Mehr neue E-Autos als Benziner

von Redaktion

Förderung schiebt Zulassungen an – Interesse durch Iran-Krieg verdreifacht

München – Im März sind in Deutschland erstmals mehr E-Autos als Benziner neu zugelassen worden. Rund 24 Prozent aller Neuwagen waren reine E-Fahrzeuge, wie das Kraftfahrt-Bundesamt mitteilte. Das ist ein Plus von 66,2 Prozent im Vergleich zum Vorjahresmonat. Die Zahl der neuen Benziner ging hingegen um rund 5 Prozent auf 66.959 zurück. Den größten Marktanteil hatten Autos mit Hybridantrieb (rund 40 Prozent). „Jetzt zeigt die neue E-Förderung von bis zu 6000 Euro Wirkung“, kommentierte das Beratungsunternehmen EY die Zahlen. „Mit 71.000 neu zugelassenen E-Autos lag der Absatz auf dem höchsten Stand seit August 2023 – damals waren es sogar 87.000 E-Autos.“ EY hält im weiteren Jahresverlauf einen Marktanteil von 25 Prozent für möglich. Im ersten Quartal lag er trotz des starken März bei 22,8 Prozent.

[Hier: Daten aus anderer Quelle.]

(** * LTTB / LTD down-sampling: a shallow embedding of [down_sample/lttb.py]
    and [down_sample/ltd.py], and the properties its specification states.

    Numbers.  The values of an array are exact rationals ([Q]), compared by
    value ([Qeq_bool], [Qle_bool]): this covers the finite values of float64
    and of integer arrays.  The code computes in float64: [float64 q] is the
    float64 number nearest to [q] (ties to even, gradual underflow), every
    arithmetic operation of the code gives the exact result rounded by it,
    and a row written to [out], which is a float64 array, is converted by
    it.  Overflow to an infinity and nan are left out: a theorem that
    depends on computed values asks that the intermediate results are
    float64 numbers, which bounds them.  The mean of an empty bucket (numpy
    gives [nan, nan]) is modelled by [None].

    Exceptions.  Python exceptions are the constructors of [exn]; a function
    that can raise returns a [result].  The four ValueErrors of the
    validation carry the names the specification gives them.

    Libraries.  [scipy.stats.linregress] and [np.argsort] are parameters
    (class [Externals]): a score for a list of rows, and any permutation of
    the indices that sorts the scores.  [linregress] raises ValueError when
    all the x values it is given are equal: a theorem that needs the score
    of a bucket asks that its rows have two different x values.  [np.sort],
    [np.argmax], [np.argmin], [np.array_split] and [mean] are written out.

    Shared text.  The two files start with the same validation and end with
    the same selection loop, line for line; they are [validate] and
    [select_points] here. *)

From Stdlib Require Import QArith Qabs Qround Qpower Lqa ZArith Lia List.
From Stdlib Require Import Permutation.
From stdpp Require Import base tactics option list.

Local Open Scope Z_scope.

(** ** Exceptions and the result monad *)

Inductive exn : Type :=
  | ShapeMismatch      (* ValueError('data should have 2 columns') *)
  | NotSorted          (* ValueError('data should be sorted on first column') *)
  | OutOfRange         (* ValueError('n_out must be <= number of rows in data') *)
  | TooFew             (* ValueError('Can only downsample to a minimum of 3 points') *)
  | IndexError         (* list / array index out of range *)
  | ValueError         (* any other ValueError: argmax or min of an empty
                          sequence, array_split into fewer than one section *)
  | ZeroDivisionError
  | UnboundLocalError. (* a loop variable read after a loop that never ran *)

Inductive result (A : Type) : Type :=
  | Ok (a : A)
  | Raise (e : exn).
Arguments Ok {A} a.
Arguments Raise {A} e.

#[export] Instance result_ret : MRet result := fun A a => Ok a.
#[export] Instance result_bind : MBind result := fun A B f m =>
  match m with
  | Ok a => f a
  | Raise e => Raise e
  end.

(** ** Python indexing *)

(** [l[i]] for a list or an array: a negative index counts from the end, an
    index outside [-len, len) raises IndexError. *)
Definition py_index {A} (l : list A) (i : Z) : option nat :=
  let n := Z.of_nat (length l) in
  if (0 <=? i) && (i <? n) then Some (Z.to_nat i)
  else if (- n <=? i) && (i <? 0) then Some (Z.to_nat (n + i))
  else None.

Definition getitem {A} (l : list A) (i : Z) : result A :=
  match py_index l i with
  | Some k => match l !! k with Some a => Ok a | None => Raise IndexError end
  | None => Raise IndexError
  end.

(** [l[i] = v] *)
Definition setitem {A} (l : list A) (i : Z) (v : A) : result (list A) :=
  match py_index l i with
  | Some k => Ok (<[k := v]> l)
  | None => Raise IndexError
  end.

(** [range(n)] as the list of its values. *)
Definition range (n : nat) : list Z := map Z.of_nat (seq 0 n).

(** A [for] loop whose body may raise: the state is threaded left to right. *)
Fixpoint for_each {St I} (body : St -> I -> result St) (idx : list I)
    (s : St) : result St :=
  match idx with
  | [] => Ok s
  | i :: rest => s' ← body s i; for_each body rest s'
  end.

(** ** Arrays *)

(** A row of a 2-D array. *)
Definition row : Type := list Q.

(** A 2-D numpy array: [shape1] is [data.shape[1]], [rows] its rows
    ([data.shape[0]] is their number). *)
Record ndarray : Type := { shape1 : nat; rows : list row }.

Definition shape0 (a : ndarray) : Z := Z.of_nat (length (rows a)).

(** Columns of a row: [p[0]] and [p[1]]. *)
Definition px (p : row) : Q := nth 0 p 0%Q.
Definition py (p : row) : Q := nth 1 p 0%Q.

(** [data[:, 0]] *)
Definition column0 (rs : list row) : list Q := map px rs.
Definition column1 (rs : list row) : list Q := map py rs.

(** [==] on the lists that [tolist()] gives: same length, equal values. *)
Fixpoint row_eqb (p q : row) : bool :=
  match p, q with
  | [], [] => true
  | a :: p', b :: q' => Qeq_bool a b && row_eqb p' q'
  | _, _ => false
  end.

(** [p in bin_lists] *)
Definition contains (p : row) (bin_lists : list row) : bool :=
  existsb (row_eqb p) bin_lists.

(** [np.sort] of a 1-D array of numbers. *)
Fixpoint insert_sorted (a : Q) (l : list Q) : list Q :=
  match l with
  | [] => [a]
  | b :: l' => if Qle_bool a b then a :: l else b :: insert_sorted a l'
  end.

Definition np_sort (l : list Q) : list Q := foldr insert_sorted [] l.

(** [any(a != b)] for two 1-D arrays of the same length. *)
Fixpoint any_ne (a b : list Q) : bool :=
  match a, b with
  | x :: a', y :: b' => negb (Qeq_bool x y) || any_ne a' b'
  | _, _ => false
  end.

(** [np.array_split(ary, sections)]: the first [len mod sections] parts have
    [len / sections + 1] rows, the others [len / sections]. *)
Fixpoint chunks {A} (l : list A) (sizes : list nat) : list (list A) :=
  match sizes with
  | [] => []
  | s :: ss => take s l :: chunks (drop s l) ss
  end.

Definition section_sizes (total sections : nat) : list nat :=
  repeat (S (total / sections)) (total mod sections)
  ++ repeat (total / sections)%nat (sections - total mod sections).

Definition array_split {A} (ary : list A) (sections : Z)
  : result (list (list A)) :=
  if sections <=? 0 then Raise ValueError
  else Ok (chunks ary (section_sizes (length ary) (Z.to_nat sections))).

Arguments array_split : simpl never.

(** [np.argmax] of a 1-D array without nan: the first index of the maximum. *)
Fixpoint argmax_from (best_i : nat) (best : Q) (i : nat) (l : list Q) : nat :=
  match l with
  | [] => best_i
  | a :: l' =>
      if Qlt_le_dec best a then argmax_from i a (S i) l'
      else argmax_from best_i best (S i) l'
  end.

Definition argmax (l : list Q) : result nat :=
  match l with
  | [] => Raise ValueError
  | a :: l' => Ok (argmax_from 0 a 1 l')
  end.

(** [np.argmin], and [l.index(min(l))] for a Python list: the first index of
    the minimum. *)
Fixpoint argmin_from (best_i : nat) (best : Q) (i : nat) (l : list Q) : nat :=
  match l with
  | [] => best_i
  | a :: l' =>
      if Qlt_le_dec a best then argmin_from i a (S i) l'
      else argmin_from best_i best (S i) l'
  end.

Definition argmin (l : list Q) : result nat :=
  match l with
  | [] => Raise ValueError
  | a :: l' => Ok (argmin_from 0 a 1 l')
  end.

(** ** float64 *)

(** [floor (log2 q)] for a positive [q]. *)
Definition ilog2 (q : Q) : Z :=
  let e0 := Z.log2 (Qnum q) - Z.log2 (Zpos (Qden q)) in
  if Qle_bool (2 ^ e0)%Q q then e0 else e0 - 1.

(** Rounding to the nearest integer, ties to even. *)
Definition rne (x : Q) : Z :=
  let k := Qfloor x in
  match Qcompare (x - inject_Z k) (1 # 2) with
  | Lt => k
  | Gt => k + 1
  | Eq => if Z.even k then k else k + 1
  end.

(** A positive number rounded to 53 significant bits, and to a multiple of
    [2 ^ -1074] below [2 ^ -1022] (the subnormal numbers). *)
Definition round_pos (a : Q) : Q :=
  let e := Z.max (ilog2 a - 52) (-1074) in
  (inject_Z (rne (a / 2 ^ e)) * 2 ^ e)%Q.

Definition round64 (q : Q) : Q :=
  match Qnum q with
  | Z0 => 0%Q
  | Zpos _ => round_pos q
  | Zneg _ => (- round_pos (- q))%Q
  end.

(** The float64 number nearest to [q]: what a conversion to float64 and the
    rounding of an exact result give.  A float64 number is returned as it
    is. *)
Definition float64 (q : Q) : Q :=
  let r := round64 q in if Qeq_bool r q then q else r.

(** [q] is a finite float64 number. *)
Definition is_float64 (q : Q) : bool :=
  Qeq_bool (round64 q) q && negb (Qle_bool (2 ^ 1024)%Q (Qabs q)).

(** A row as an assignment to a row of a float64 array stores it. *)
Definition float64_row (p : row) : row := map float64 p.

(** The operations of float64 arrays and scalars; an operand of another
    type (a value of an integer array, a Python int) is converted first. *)
Definition fadd (a b : Q) : Q := float64 (float64 a + float64 b).
Definition fsub (a b : Q) : Q := float64 (float64 a - float64 b).
Definition fmul (a b : Q) : Q := float64 (float64 a * float64 b).
Definition fdiv (a b : Q) : Q := float64 (float64 a / float64 b).

Arguments float64 : simpl never.
Arguments float64_row : simpl never.
Arguments fadd : simpl never.
Arguments fsub : simpl never.
Arguments fmul : simpl never.
Arguments fdiv : simpl never.

(** The exact sum of a list. *)
Definition Qsum (l : list Q) : Q := foldr Qplus 0%Q l.

(** [bin.mean(axis=0)]: the rows are added one after the other in float64
    and the sums divided by the number of rows; [None] is numpy's
    [nan, nan] for an array without rows. *)
Definition fsum (l : list Q) : Q :=
  match l with
  | [] => 0%Q
  | a :: l' => foldl fadd (float64 a) l'
  end.

Definition mean0 (bin : list row) : option row :=
  match bin with
  | [] => None
  | _ =>
      let n := inject_Z (Z.of_nat (length bin)) in
      Some [fdiv (fsum (column0 bin)) n; fdiv (fsum (column1 bin)) n]
  end.

(** ** lttb.py *)

(** [_area_of_triangles(this_bin, pre_point, next_point)], one area per row
    of [this_bin]; [pre_point] and [next_point] are float64 rows. *)
Definition area_of_triangle (pre_point next_point p : row) : Q :=
  let bin_pre1 := fsub (py p) (py pre_point) in
  let pre_bin0 := fsub (px pre_point) (px p) in
  fmul (1 # 2)
       (Qabs (fsub (fmul (fsub (px pre_point) (px next_point)) bin_pre1)
                   (fmul pre_bin0 (fsub (py next_point) (py pre_point))))).

Definition _area_of_triangles (this_bin : list row) (pre_point next_point : row)
  : list Q :=
  map (area_of_triangle pre_point next_point) this_bin.

(** [np.argmax(_area_of_triangles(this_bin, pre_point, next_point))], where
    [next_point] may be [nan, nan]: then every area is nan and argmax gives
    the first index. *)
Definition argmax_area (this_bin : list row) (pre_point : row)
    (next_point : option row) : result nat :=
  match next_point with
  | Some nx => argmax (_area_of_triangles this_bin pre_point nx)
  | None => match this_bin with [] => Raise ValueError | _ => Ok 0%nat end
  end.

(** The body of the selection loop, which [lttb] and [ltd] share verbatim
    (lttb.py 68-87, ltd.py 152-171); the state is [out], a float64 array:
    a row assigned to it is converted. *)
Definition select_body (data : list row) (n_bins : Z)
    (data_bins : list (list row)) (max_point min_point : row)
    (out : list row) (i : Z) : result (list row) :=
  this_bin ← getitem data_bins i;
  if contains max_point this_bin
  then setitem out (i + 1) (float64_row max_point)
  else if contains min_point this_bin
  then setitem out (i + 1) (float64_row min_point)
  else
    next_bin ← (if i <? n_bins - 1 then getitem data_bins (i + 1)
                else Ok (drop (length data - 1) data));
    pre_point ← getitem out i;
    let next_point := mean0 next_bin in
    k ← argmax_area this_bin pre_point next_point;
    p ← getitem this_bin (Z.of_nat k);
    setitem out (i + 1) (float64_row p).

Auch die gestiegenen Sprit-Preise könnten einen Schub bringen: Nach Ausbruch des Iran-Krieges habe sich die Nachfrage nach Elektrofahrzeugen verdreifacht, berichtet das Portal Mobile.de. Sogar das bisher schwache Interesse nach gebrauchten E-Autos sei gewachsen: Händler erhielten 66 Prozent mehr Anfragen nach gebrauchten Stromern. Laut einer Umfrage von Ende März würde mehr als jeder dritte Autofahrer bei anhaltend hohen Spritpreisen von über zwei Euro zum E-Antrieb tendieren.

Der Wunsch nach Unabhängigkeit vom Ölmarkt zeigt sich auch bei den Immobilien-Eigentümern: „Im Vergleich zu den letzten Monaten haben sich die Photovoltaik-Anfragen bei uns aktuell etwa verdoppelt – wir werden regelrecht überrannt“, meldete Filip Thon, Chef von E.on Energie Deutschland, bereits Mitte März.